Siamo nel 1960, il governo cinese condanna ai campi di lavoro forzato migliaia di cittadini considerati «dissidenti di destra» a causa delle loro attività passate o di critiche contro il Partito Comunista. Deportati per essere rieducati nel campo di Jiabiangou nella Cina Occidentale, nel cuore del Deserto del Gobi, lontani migliaia di chilometri dalle loro famiglie. Il film descrive minuziosamente, si potrebbe dire in maniera quasi documentaristica (che poi è la specialità del regista, ora esordiente nel cinema di finzione), la vita - se così si può ancora definire - di questi poveri uomini. Il paradosso poi, come se non bastasse, è che sono anche gli anni della grande carestia. Il cibo scarseggia e le persone iniziano a morire. «Che fai il cane morto?» grida il capo della sicurezza a un povero cristo a terra, colpendolo. Il piccolo dettaglio è che morto lo è per davvero. Che alla fine sarebbe anche il male minore. I più forti, aggrappati alla vita, leccano le gavette dei deceduti, brucano l’erba, mangiano il cibo vomitato dai malati, catturano i topi e tentano disperatamente di nascondere i morti per poi mangiarli. Ecco spiegata l’intensa attività di controllo sui defunti. Destinazione: il fossato. Anche perché i seppellimenti sommari possono facilmente essere oggetto di attenzione degli uomini-zombie.
E magari si trattasse di un innocuo film horror. Purtroppo è realtà, molto simile a quella che in Occidente s’è vista con l’Olocausto. Spiega il regista: «Nel 1957 il governo cinese lanciò un movimento “anti-destra” su tutto il territorio nazionale, definendo di destra forse più di un milione di cittadini finalmente riabilitati solo tra il 1978 e il 1981. Tra il 2005 e il 2007 ho intervistato molti dei sopravvissuti del campo. Le loro storie e il romanzo di Yang Xianhui Arrivederci Jiabiangou hanno costituito la base della sceneggiatura». Così veniamo a scoprire la facilità con cui si diventava dissidenti.
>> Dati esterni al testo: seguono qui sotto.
(** The editor with lines and a name but nothing done yet. *)
Definition loaded (n : Z) (ls : list line) (name : list Z) (e : editor) : editor := with_name name (with_buffer n ls e).
Lemma small_crlf ts e n : Z.of_nat (length (crlf ts)) < 2 ^ 31 - 1 -> small (with_buffer n (map crlf_line ts) e).
Proof.
  intros H. pose proof (length_crlf ts). split; [unfold num_lines; cbn [line_buffer with_buffer with_capacity with_lines]; rewrite length_map; lia|].
  intros y l Hy. cbn [line_buffer with_buffer with_capacity with_lines] in Hy. apply list_lookup_fmap_Some in Hy as (t & -> & Hy). cbn [text crlf_line].
  apply list_elem_of_lookup_2 in Hy. clear -H Hy. revert H. induction ts as [|u ts IH]; [inversion Hy|]. rewrite crlf_cons, length_app. cbn [length].
  apply elem_of_cons in Hy as [->|Hy]; intros H; [lia|]. apply IH; [exact Hy|lia].
Qed.
Lemma start_lines ts e n : let ls := map crlf_line ts in
  let e' := if num_lines (with_buffer n ls e) =? 0 then emplace_back (mk_line [] []) (with_buffer n ls e) else with_buffer n ls e in
  cursor_x e = 0 -> cursor_y e = 0 -> window_x_offset e = 0 -> window_y_offset e = 0 -> preffered_x e = 0 -> screen_ok e ->
  Z.of_nat (length (crlf ts)) < 2 ^ 31 - 1 ->
  editor_ok e' /\ flat e' = crlf ts /\ offset e' = 0%nat /\ current_file_name e' = current_file_name e.
Proof.
  intros ls e' X Y WX WY P Sc Hl. pose proof (screen_bounds e Sc) as [BX BY]. pose proof (small_crlf ts e n Hl) as M.
  assert (G : forall m l ls', small (with_buffer m (l :: ls') e) -> editor_ok (with_buffer m (l :: ls') e)).
  { intros m l ls' M'. split; [same_screen Sc|exact M'| |split; cbn; lia|split; cbn; lia|cbn; lia].
    split; [cbn; lia|]. exists l. cbn [cursor_y cursor_x with_buffer with_capacity with_lines line_buffer]. rewrite X, Y. split; [reflexivity|lia]. }
  assert (Of : forall m ls', offset (with_buffer m ls' e) = 0%nat).
  { intros m ls'. unfold offset, offset_of. cbn [cursor_y cursor_x with_buffer with_capacity with_lines line_buffer]. rewrite X, Y. reflexivity. }
  unfold e'. destruct ts as [|t ts].
  - change (num_lines _ =? 0) with true. cbv iota. destruct (emplace_back_buffer (mk_line [] []) (with_buffer n ls e)) as (m & ->).
    change (with_buffer m _ _) with (with_buffer m [mk_line [] []] e). split; [|split; [reflexivity|split; [apply Of|reflexivity]]].
    apply G. split; [reflexivity|]. intros [|y] l; [|discriminate]. intros [= <-]. reflexivity.
  - change (num_lines _ =? 0) with false. cbv iota. split; [exact (G n _ _ M)|]. split; [reflexivity|]. split; [apply Of|reflexivity].
Qed.

Section main.
Context {S : Type} {FC : file_calls S} {FL : file_laws S}.

Lemma load_file_spec e p ts (s : S) : good_path p -> ~ refused p FILE_READ -> files s !! p = Some (crlf ts) ->
  Forall no_newline ts -> Z.of_nat (length (crlf ts)) < 2 ^ 31 - 1 -> line_buffer e = [] ->
  exists n s', load_file [] p e s = Ok (true, loaded n (map crlf_line ts) p e, s') /\ files s' = files s.
Proof.
  intros Hp Hr Hf Ht Hl El. destruct (read_file_correct p s Hp Hr) as (s1 & E2 & F2); [rewrite Hf; intros c [= <-]; lia|]. rewrite Hf in E2.
  destruct (build_lines_from_raw_str_spec ts e Ht) as (n & E3); [lia|]. rewrite El in E3. cbn [app] in E3.
  exists n, s1. split; [|exact F2]. unfold load_file. rewrite (bind_Ok_l _ _ _ E2), (bind_Ok_l _ _ _ E3). reflexivity.
Qed.
Lemma main_loads t p ts (s : S) : term_fits t -> good_path p -> ~ refused p FILE_READ -> files s !! p = Some (crlf ts) ->
  Forall no_newline ts -> Z.of_nat (length (crlf ts)) < 2 ^ 31 - 1 ->
  exists e s', main t [] (Some p) s = Ok (e, s') /\ files s' = files s /\ editor_ok e /\ flat e = crlf ts /\ offset e = 0%nat /\ current_file_name e = p.
Proof.
  intros Ft Hp Hr Hf Ht Hl. pose proof (start_screen t Ft) as S0. pose proof (screen_bounds _ S0) as [BX BY].
  unfold main. cbv zeta. change (mk_ed [] 0 0 0 0 0 0 (t_width t) (sub32 (t_height t) 1) [] false false t) with (start t). set (e1 := start t) in *.
  destruct (set_color_drawn 4 7 e1) as (t1 & E1 & L1). rewrite (bind_Ok_l _ _ _ E1). pose proof (screen_like _ _ L1 S0) as S1.
  destruct (clear_screen_drawn (with_term t1 e1)) as (t2 & E2 & L2).
  { destruct L1 as [[_ T1] L1]. cbn [s_term with_term]. rewrite T1, L1. apply Ft. }
  rewrite (bind_Ok_l _ _ _ E2). pose proof (screen_like _ _ L2 S1) as S2.
  destruct (update_coordinate_display_drawn (with_term t2 (with_term t1 e1)) S2) as (t3 & E3 & L3); [split; cbn; lia|split; cbn; lia|].
  rewrite (bind_Ok_l _ _ _ E3). pose proof (screen_like _ _ L3 S2) as S3. change (with_term t3 _) with (with_term t3 e1) in *.
  destruct (load_file_spec (with_term t3 e1) p ts s Hp Hr Hf Ht Hl eq_refl) as (n & s1 & E4 & F4).
  rewrite (bind_Ok_l _ _ (loaded n (map crlf_line ts) p (with_term t3 e1), s1)) by (rewrite (bind_Ok_l _ _ _ E4); reflexivity).
  set (e4 := loaded n (map crlf_line ts) p (with_term t3 e1)).
  assert (S4 : screen_ok e4) by same_screen S3. pose proof (small_crlf ts (with_name p (with_term t3 e1)) n Hl) as M4. change (with_buffer _ _ _) with e4 in M4.
  destruct (show_lines_drawn (Z.to_nat (Z.min (num_lines e4) (term_height e4))) 0 e4 S4 M4 eq_refl ltac:(lia)) as (t5 & E5 & L5);
    [pose proof (screen_bounds _ S4); unfold num_lines; lia|pose proof (screen_bounds _ S4); unfold num_lines; lia|].
  rewrite (bind_Ok_l _ _ _ E5). pose proof (screen_like _ _ L5 S4) as S5.
  destruct (toggle_drawn 0 0 (with_term t5 e4) S5 ltac:(lia)) as (t6 & E6 & L6); [pose proof (screen_bounds _ S5); lia|].
  change (toggle_cursor (with_term t5 e4)) with (toggle_cell_highlighted 0 0 (with_term t5 e4)). rewrite (bind_Ok_l _ _ _ E6).
  eexists _, s1. split; [reflexivity|]. split; [exact F4|].
  assert (S6 : screen_ok (with_name p (with_term t6 e1))) by same_screen (screen_like _ _ L6 S5).
  destruct (start_lines ts (with_name p (with_term t6 e1)) n eq_refl eq_refl eq_refl eq_refl eq_refl S6 Hl) as (O & F & Of & Nm).
  split; [exact O|]. split; [exact F|]. split; [exact Of|]. exact Nm.
Qed.
(** Saving puts the text in front of what is left of the file. *)
Lemma save_file_spec e evs (s : S) : editor_ok e -> current_file_name e <> [] -> good_path (current_file_name e) ->
  Z.of_nat (length (current_file_name e)) < 2 ^ 31 -> ~ refused (current_file_name e) (Z.lor FILE_CREATE FILE_WRITE) ->
  Z.of_nat (length (flat e)) <= capacity ->
  exists t s', save_file [] evs e s = Ok (Running, evs, with_term t e, s') /\
    files s' = <[current_file_name e := flat e ++ drop (length (flat e)) (default [] (files s !! current_file_name e))]> (files s).
Proof.
  intros O Hn Hp Hl Hr Hc. unfold flat in *.
  destruct (write_file_correct (current_file_name e) (pieces (line_buffer e)) s Hp Hr) as (s' & E & F); [rewrite concat_pieces; exact Hc|].
  destruct (write_info_message_drawn file_saved_as (current_file_name e) e (ok_screen _ O)) as (t & Et & _);
    [pose proof (screen_bounds _ (ok_screen _ O)); cbn; lia|exact Hl|].
  exists t, s'. rewrite <- (concat_pieces (line_buffer e)). split; [|exact F]. unfold save_file. rewrite bool_decide_false by exact Hn.
  rewrite (bind_Ok_l _ _ (with_term t e, s')); [reflexivity|]. rewrite (save_named_ok _ _ _ _ E), (bind_Ok_l _ _ _ Et). reflexivity.
Qed.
Bastava ad esempio disquisire in pubblico sulla terminologia usata dal Grande Timoniere («Ma non sarebbe più corretto definirla dittatura del popolo che non del proletariato?») per finire al confino e «rieducati». Così come, nella toccante seconda parte del film, a una giovane donna che chiede conto «solo» di dove si trovi la tomba di suo marito, le viene immediatamente affibbiato il marchio di «politicamente losca». Insistere nella richiesta e provare a cercare nella sabbia il cadavere del suo uomo le costa una segnalazione alla Sicurezza della sua città. Un regalo per il viaggio di ritorno… Paradigmatico del controllo globale e capillare di ogni singola vita umana in quell’universo che si chiama Cina.


Cosa che peraltro spiega il grande atteggiamento diplomatico del regista alle domande dei giornalisti: «Non credo - dice Wang Bing, classe 1967, a cui il Filmmaker Film Festival di Milano dedicherà una retrospettiva a novembre - che il mio sia un film di denuncia o di protesta, ma costruttivo e critico. L’ho fatto soprattutto per ricordare quei fatti, per farli conoscere, visto che in Cina sono ancora un tabù. Non è contro nessuno ma vuole promuovere l’importanza del rispetto fra le persone».